When parents give their teens the "drug talk," they hope they listen, but there's no guarantee. You can talk about taking unknown substances and the dangers that can occur, but what happens when your child thinks they're testing their boundaries with a "safe" substance? What if they received whatever they've ingested from someone they know personally?
What's safe and what's not safe isn't always so cut and dry. Teenagers are known to experiment with boundaries and sometimes that includes drugs and alcohol. Teenagers can easily overdose on illicit substances and some don't survive. According to the CDC, overdoses among 10 to 19-year-olds increased by 109% from 2019-2021 while deaths involving fentanyls increased by 182%.
Experimentation with edible marijuana left one woman's 14-year-old daughter hospitalized, and she's ringing the alarm for other parents to take note.
"On March 15th, my 14-year-old daughter was not acting like herself. I felt that she needed food and that she needed to get some rest," Stacy Wylie, founder and CEO of Dope Beauty Cosmetics, explains in a TikTok video. "By March 17th, that Friday, she was completely manic. We decided to take her to the emergency room and she was promptly admitted. She had an admitting blood pressure of 145/99, and her heart beats per minute were 110."
Wylie shares that after being transferred to another hospital and having more tests run, it was discovered that her daughter ate an edible she received from a friend.

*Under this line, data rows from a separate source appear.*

(* ===== verification/HwDev.v ===== *)
(** * Consoles and PCI of the hardware platform

    The text screen (platform/hw/arch/x86/vgacons.c), the serial console
    (serialcons.c), the choice between them (cons.c), and what the PCI driver
    of the rump kernel calls (platform/hw/pci/rumppci.c and rumpdma.c).  The
    answers of the devices are arguments. *)

From S2P Require Import Prelude Mem Pgalloc PgGeom PgallocInv PgallocProps PgallocRun Intr.

(** ** The text screen *)
Module Vga.

Definition CONS_WIDTH : Z := 80.
Definition CONS_HEIGHT : Z := 25.
Definition CONS_MAGENTA : Z := 0x500.

Record vga := Vga { cons_buf : list Z; cons_x : Z; cons_y : Z }.

(** [CONS_MAGENTA|c] as a [uint16_t]. *)
Definition glyph (c : Z) : Z := Z.lor CONS_MAGENTA c mod 2 ^ 16.

Definition buf_store (buf : list Z) (i v : Z) : outcome (list Z) :=
  if (0 <=? i) && (i <? Z.of_nat (length buf)) then Done (<[Z.to_nat i := v]> buf) else Undef "cons_buf[i]".
Definition buf_load (buf : list Z) (i : Z) : outcome Z :=
  if 0 <=? i then of_option "cons_buf[i]" (buf !! Z.to_nat i) else Undef "cons_buf[i]".

Definition cons_putat (buf : list Z) (c x y : Z) : outcome (list Z) := buf_store buf (x + y * CONS_WIDTH) (glyph c).

(** The loops of [vgacons_putc], with [n] iterations left. *)
Fixpoint scroll_loop (n : nat) (buf : list Z) (x : Z) : outcome (list Z) :=
  match n with
  | O => Done buf
  | S n => v ← buf_load buf (x + CONS_WIDTH); buf ← buf_store buf x v; scroll_loop n buf (x + 1)
  end.
Fixpoint clear_loop (n : nat) (buf : list Z) (x y : Z) : outcome (list Z) :=
  match n with
  | O => Done buf
  | S n => buf ← cons_putat buf 32 x y; clear_loop n buf (x + 1) y
  end.

(** The part behind the first [if]: the end of a row, scrolling, blanking. *)
Definition settle (buf : list Z) (x y : Z) (doclear : bool) : outcome vga :=
  let '(x, y, doclear) := if x =? CONS_WIDTH then (0, y + 1, true) else (x, y, doclear) in
  '(buf, y) ←
    (if y =? CONS_HEIGHT
     then buf ← scroll_loop (Z.to_nat ((CONS_HEIGHT - 1) * CONS_WIDTH)) buf 0; Done (buf, y - 1)
     else Done (buf, y));
  buf ← (if (doclear : bool) then clear_loop (Z.to_nat CONS_WIDTH) buf 0 y else Done buf);
  Done (Vga buf x y).

Definition vgacons_putc (c : Z) (s : vga) : outcome vga :=
  if c =? 10 then settle (cons_buf s) 0 (cons_y s + 1) true
  else if c =? 13 then settle (cons_buf s) 0 (cons_y s) false
  else if c =? 9 then settle (cons_buf s) (Z.land (cons_x s + 8) (Z.lnot 7)) (cons_y s) false
  else
    buf ← cons_putat (cons_buf s) c (cons_x s) (cons_y s);
    settle buf (cons_x s + 1) (cons_y s) false.

Fixpoint vga_puts (cs : list Z) (s : vga) : outcome vga :=
  match cs with
  | [] => Done s
  | c :: cs => s ← vgacons_putc c s; vga_puts cs s
  end.

(** *** What it displays

    A terminal without a screen: all its rows, and the cursor.  A row is
    blanked when the cursor moves down to it. *)
Record term := Term { t_rows : list (list Z); t_x : Z; t_y : nat }.

Definition blank : list Z := replicate (Z.to_nat CONS_WIDTH) (glyph 32).

Definition newline (t : term) : term :=
  let y := S (t_y t) in
  Term (if bool_decide (y < length (t_rows t))%nat then <[y := blank]> (t_rows t) else t_rows t ++ [blank]) 0 y.
Definition move_to (x : Z) (t : term) : term :=
  if x =? CONS_WIDTH then newline t else Term (t_rows t) x (t_y t).
Definition write_cell (c : Z) (t : term) : term :=
  Term (alter (fun row => <[Z.to_nat (t_x t) := glyph c]> row) (t_y t) (t_rows t)) (t_x t) (t_y t).

Definition term_putc (c : Z) (t : term) : term :=
  if c =? 10 then newline t
  else if c =? 13 then Term (t_rows t) 0 (t_y t)
  else if c =? 9 then move_to (8 * (t_x t / 8 + 1)) t
  else move_to (t_x t + 1) (write_cell c t).

(** The screen is the last rows of the terminal. *)
Definition top (t : term) : nat := (length (t_rows t) - 25)%nat.
Record shows (s : vga) (t : term) : Prop := {
  sh_buf : length (cons_buf s) = 2000%nat;
  sh_rows : Forall (fun row => length row = 80%nat) (t_rows t);
  sh_long : (25 <= length (t_rows t))%nat;
  sh_x : cons_x s = t_x t /\ 0 <= t_x t < 80;
  sh_y : Z.of_nat (t_y t) = Z.of_nat (top t) + cons_y s /\ 0 <= cons_y s < 25;
  sh_cells : forall r x, (r < 25)%nat -> (x < 80)%nat ->
    cons_buf s !! (80 * r + x)%nat = row ← t_rows t !! (top t + r)%nat; row !! x
}.

Lemma buf_store_ok buf i v : 0 <= i < Z.of_nat (length buf) -> buf_store buf i v = Done (<[Z.to_nat i := v]> buf).
Proof. intros H. unfold buf_store. by rewrite (proj2 (Z.leb_le 0 i)), (proj2 (Z.ltb_lt i _)) by lia. Qed.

The edible was laced with an unknown substance according to Wylie, and while she doesn't think it was done maliciously, the mom says that her daughter is still in the hospital.
"Physically, they stabilized her, but mentally she was at a very heightened state of psychosis," Wylie explains.
Drug-induced psychosis can occur when you take too much of a substance or have an adverse reaction to mixing drugs, as well as when a person has an underlying mental health issue, according to American Addiction Centers. When kids are experimenting with drugs, developing psychosis isn't something that may be on their radar, but Wylie is hoping to use her daughter's experience to help others.